◆ **Collected data entries**:
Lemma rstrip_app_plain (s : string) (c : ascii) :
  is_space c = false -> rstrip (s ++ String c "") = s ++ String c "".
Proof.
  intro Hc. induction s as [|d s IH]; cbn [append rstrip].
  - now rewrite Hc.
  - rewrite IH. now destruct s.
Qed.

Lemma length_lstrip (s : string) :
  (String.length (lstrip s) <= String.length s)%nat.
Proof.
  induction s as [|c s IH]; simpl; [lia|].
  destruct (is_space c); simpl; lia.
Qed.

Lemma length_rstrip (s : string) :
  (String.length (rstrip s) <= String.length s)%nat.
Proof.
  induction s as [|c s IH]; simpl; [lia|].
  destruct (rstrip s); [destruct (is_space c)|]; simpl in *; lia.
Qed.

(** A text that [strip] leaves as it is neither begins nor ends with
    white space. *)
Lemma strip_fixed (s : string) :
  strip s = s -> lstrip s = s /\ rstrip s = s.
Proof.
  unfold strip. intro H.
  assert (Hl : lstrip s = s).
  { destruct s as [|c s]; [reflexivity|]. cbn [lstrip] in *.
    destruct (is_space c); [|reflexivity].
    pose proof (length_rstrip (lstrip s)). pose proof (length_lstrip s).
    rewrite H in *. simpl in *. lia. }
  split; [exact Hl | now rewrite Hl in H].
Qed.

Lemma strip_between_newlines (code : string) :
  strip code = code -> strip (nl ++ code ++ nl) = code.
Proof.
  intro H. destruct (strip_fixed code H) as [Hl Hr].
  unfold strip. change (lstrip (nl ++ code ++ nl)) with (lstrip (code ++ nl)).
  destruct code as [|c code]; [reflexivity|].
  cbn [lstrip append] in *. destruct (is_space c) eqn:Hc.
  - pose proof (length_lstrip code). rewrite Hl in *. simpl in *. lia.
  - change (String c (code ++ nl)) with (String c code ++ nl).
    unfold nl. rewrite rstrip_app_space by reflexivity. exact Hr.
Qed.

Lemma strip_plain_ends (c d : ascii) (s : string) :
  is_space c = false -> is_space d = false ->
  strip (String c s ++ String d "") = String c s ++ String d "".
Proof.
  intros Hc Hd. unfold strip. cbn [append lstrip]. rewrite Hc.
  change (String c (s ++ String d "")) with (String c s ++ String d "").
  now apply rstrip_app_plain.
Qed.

==

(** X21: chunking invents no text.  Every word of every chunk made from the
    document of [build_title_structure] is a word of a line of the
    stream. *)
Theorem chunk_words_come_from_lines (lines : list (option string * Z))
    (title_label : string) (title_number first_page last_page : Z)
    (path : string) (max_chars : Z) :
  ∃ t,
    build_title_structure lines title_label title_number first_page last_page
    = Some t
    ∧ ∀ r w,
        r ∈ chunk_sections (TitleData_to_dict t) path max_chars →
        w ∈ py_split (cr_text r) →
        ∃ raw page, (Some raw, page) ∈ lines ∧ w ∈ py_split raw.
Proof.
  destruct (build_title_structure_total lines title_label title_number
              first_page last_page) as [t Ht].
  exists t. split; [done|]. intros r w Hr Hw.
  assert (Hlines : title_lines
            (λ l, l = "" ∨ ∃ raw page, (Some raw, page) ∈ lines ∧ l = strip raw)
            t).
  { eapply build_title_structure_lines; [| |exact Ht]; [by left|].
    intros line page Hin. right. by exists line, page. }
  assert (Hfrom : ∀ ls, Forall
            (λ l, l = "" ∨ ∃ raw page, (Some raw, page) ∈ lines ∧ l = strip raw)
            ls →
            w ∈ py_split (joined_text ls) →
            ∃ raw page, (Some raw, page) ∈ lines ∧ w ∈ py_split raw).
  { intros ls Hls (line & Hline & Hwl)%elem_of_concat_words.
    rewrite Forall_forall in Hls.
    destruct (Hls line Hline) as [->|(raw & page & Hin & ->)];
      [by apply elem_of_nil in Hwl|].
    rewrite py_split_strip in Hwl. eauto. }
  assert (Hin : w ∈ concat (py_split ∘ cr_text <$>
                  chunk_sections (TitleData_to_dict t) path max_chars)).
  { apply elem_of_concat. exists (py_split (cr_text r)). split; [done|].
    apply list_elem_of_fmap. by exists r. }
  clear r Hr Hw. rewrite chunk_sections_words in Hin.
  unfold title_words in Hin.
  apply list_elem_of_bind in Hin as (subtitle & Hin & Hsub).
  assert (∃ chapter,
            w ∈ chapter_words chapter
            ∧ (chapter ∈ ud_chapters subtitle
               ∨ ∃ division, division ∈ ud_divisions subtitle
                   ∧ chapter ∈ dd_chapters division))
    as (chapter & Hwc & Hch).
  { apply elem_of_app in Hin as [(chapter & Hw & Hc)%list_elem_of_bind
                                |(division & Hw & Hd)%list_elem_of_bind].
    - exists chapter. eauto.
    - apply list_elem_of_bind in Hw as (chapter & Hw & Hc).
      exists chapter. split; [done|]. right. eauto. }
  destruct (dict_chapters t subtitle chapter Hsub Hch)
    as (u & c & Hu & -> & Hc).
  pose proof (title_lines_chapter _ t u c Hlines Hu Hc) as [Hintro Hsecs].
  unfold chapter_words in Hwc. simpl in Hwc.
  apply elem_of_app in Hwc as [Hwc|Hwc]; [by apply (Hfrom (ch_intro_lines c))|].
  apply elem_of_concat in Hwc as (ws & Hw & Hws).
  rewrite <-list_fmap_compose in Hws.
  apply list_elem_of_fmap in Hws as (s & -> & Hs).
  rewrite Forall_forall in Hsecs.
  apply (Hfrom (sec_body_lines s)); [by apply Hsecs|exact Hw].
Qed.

◆ **Exercise instructions**: Go through the records line by line and count those that contain the string "unfold". Answer with the count alone.

◆ **Exercise output**: 6